Your instructions: Give the number of lines in the data that contain "tauto", and nothing more.

Recorded information:
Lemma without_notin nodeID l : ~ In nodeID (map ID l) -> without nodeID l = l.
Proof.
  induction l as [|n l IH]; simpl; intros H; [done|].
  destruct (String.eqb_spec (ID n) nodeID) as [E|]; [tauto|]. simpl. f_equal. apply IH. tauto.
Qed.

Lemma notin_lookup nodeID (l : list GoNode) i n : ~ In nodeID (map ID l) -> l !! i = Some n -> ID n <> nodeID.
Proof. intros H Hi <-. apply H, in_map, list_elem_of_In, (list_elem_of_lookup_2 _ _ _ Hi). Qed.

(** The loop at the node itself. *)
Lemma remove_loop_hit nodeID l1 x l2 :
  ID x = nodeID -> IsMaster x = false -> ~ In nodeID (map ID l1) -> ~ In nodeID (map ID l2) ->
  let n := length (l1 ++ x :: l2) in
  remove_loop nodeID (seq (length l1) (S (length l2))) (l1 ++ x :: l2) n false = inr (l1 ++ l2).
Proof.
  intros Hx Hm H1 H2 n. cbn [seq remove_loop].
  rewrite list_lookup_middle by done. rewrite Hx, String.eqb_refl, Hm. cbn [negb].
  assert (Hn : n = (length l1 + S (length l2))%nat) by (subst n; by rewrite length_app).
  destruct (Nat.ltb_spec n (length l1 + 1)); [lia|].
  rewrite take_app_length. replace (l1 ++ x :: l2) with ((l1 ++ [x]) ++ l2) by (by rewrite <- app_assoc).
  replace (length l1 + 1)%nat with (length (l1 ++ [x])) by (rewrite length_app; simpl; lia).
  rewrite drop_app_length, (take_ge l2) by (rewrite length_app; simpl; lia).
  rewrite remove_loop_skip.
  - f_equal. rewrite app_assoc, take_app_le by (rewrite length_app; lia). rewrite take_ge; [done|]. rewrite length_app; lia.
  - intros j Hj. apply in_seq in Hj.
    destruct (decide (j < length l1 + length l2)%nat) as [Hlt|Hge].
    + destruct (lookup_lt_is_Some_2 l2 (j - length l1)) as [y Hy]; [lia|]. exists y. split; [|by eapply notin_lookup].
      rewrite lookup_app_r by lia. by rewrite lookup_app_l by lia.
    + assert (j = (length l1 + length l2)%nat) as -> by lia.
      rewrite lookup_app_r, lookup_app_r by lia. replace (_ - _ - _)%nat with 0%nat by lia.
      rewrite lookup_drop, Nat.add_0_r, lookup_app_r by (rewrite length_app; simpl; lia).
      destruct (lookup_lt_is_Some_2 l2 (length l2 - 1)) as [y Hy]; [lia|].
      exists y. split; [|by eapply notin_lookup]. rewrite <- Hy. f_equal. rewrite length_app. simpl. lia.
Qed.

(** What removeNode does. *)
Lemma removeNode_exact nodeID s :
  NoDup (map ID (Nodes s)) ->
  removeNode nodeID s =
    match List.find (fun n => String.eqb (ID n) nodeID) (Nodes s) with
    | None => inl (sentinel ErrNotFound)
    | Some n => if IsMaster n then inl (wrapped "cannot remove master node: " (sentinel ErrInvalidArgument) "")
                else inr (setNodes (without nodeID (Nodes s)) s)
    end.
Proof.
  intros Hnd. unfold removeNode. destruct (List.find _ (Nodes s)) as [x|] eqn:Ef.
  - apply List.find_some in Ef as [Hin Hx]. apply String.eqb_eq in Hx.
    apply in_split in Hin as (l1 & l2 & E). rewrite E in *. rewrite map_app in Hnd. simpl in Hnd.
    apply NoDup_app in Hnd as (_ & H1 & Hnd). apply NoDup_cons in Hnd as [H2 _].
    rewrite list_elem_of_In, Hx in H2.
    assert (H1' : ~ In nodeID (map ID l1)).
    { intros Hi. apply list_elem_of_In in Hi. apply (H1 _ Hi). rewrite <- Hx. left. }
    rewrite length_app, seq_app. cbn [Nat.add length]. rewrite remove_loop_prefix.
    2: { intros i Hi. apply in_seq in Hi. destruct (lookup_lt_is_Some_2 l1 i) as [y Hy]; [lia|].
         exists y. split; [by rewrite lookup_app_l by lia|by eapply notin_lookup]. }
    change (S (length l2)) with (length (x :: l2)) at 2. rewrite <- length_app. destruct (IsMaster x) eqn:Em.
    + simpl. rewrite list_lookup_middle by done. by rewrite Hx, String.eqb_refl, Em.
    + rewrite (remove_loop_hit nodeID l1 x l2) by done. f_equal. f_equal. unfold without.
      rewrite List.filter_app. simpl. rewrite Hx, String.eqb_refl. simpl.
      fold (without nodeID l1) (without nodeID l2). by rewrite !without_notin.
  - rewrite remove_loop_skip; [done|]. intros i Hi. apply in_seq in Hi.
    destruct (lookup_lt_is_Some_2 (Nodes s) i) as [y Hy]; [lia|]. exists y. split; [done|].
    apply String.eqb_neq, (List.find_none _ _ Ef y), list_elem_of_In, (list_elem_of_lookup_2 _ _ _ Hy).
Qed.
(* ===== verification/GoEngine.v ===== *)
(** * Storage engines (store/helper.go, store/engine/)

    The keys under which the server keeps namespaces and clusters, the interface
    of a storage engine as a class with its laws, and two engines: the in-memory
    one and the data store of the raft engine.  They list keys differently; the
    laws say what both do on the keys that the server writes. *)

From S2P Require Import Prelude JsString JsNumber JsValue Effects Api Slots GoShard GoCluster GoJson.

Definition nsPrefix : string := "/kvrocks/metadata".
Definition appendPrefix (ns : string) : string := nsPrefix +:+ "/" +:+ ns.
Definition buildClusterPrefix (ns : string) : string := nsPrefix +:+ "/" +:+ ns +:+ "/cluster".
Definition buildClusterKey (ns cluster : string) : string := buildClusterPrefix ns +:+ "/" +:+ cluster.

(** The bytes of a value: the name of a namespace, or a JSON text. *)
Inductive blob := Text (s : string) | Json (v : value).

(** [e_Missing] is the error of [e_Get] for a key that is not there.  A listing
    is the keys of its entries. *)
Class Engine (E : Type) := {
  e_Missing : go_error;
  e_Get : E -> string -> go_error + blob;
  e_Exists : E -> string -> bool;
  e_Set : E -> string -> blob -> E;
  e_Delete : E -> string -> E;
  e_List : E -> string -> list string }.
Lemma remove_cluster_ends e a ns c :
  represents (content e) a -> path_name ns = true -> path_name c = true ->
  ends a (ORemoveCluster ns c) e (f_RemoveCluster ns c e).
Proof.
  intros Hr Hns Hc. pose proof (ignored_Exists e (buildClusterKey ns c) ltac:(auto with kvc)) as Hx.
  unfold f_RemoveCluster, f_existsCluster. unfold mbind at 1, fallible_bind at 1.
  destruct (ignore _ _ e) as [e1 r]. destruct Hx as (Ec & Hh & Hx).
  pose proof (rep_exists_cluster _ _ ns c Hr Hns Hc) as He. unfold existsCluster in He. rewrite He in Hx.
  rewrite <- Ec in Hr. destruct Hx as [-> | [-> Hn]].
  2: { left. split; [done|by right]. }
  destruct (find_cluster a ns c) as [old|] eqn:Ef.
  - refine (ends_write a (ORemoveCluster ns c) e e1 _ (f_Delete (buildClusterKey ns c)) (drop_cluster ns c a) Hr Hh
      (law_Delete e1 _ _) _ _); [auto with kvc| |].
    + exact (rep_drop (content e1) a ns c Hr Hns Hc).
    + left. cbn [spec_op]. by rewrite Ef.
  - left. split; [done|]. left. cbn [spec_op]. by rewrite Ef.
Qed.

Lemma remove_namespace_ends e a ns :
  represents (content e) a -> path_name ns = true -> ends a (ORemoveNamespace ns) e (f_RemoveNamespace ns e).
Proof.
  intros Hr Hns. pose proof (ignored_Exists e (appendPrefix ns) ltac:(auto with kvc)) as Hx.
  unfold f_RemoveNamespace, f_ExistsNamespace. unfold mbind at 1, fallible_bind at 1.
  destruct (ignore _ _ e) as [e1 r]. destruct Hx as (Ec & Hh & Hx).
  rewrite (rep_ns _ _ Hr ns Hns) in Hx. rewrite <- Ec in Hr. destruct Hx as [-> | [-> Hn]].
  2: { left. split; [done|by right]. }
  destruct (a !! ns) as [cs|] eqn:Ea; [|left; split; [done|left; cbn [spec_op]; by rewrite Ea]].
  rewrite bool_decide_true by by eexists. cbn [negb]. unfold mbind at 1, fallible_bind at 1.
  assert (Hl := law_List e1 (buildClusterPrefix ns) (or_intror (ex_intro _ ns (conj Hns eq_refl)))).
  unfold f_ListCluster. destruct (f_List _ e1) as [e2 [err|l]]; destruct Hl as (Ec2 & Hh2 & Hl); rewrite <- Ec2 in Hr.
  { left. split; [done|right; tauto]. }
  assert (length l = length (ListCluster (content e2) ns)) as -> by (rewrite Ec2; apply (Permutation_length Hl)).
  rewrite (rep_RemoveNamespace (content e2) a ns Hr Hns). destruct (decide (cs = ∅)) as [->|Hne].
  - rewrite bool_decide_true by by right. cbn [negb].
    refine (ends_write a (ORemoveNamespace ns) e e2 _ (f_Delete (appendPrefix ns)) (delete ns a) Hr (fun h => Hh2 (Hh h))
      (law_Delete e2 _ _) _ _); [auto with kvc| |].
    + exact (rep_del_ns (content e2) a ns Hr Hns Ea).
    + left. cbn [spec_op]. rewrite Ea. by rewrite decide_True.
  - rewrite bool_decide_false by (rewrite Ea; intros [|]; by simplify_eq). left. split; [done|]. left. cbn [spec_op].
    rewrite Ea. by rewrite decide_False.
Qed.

Task answer: 2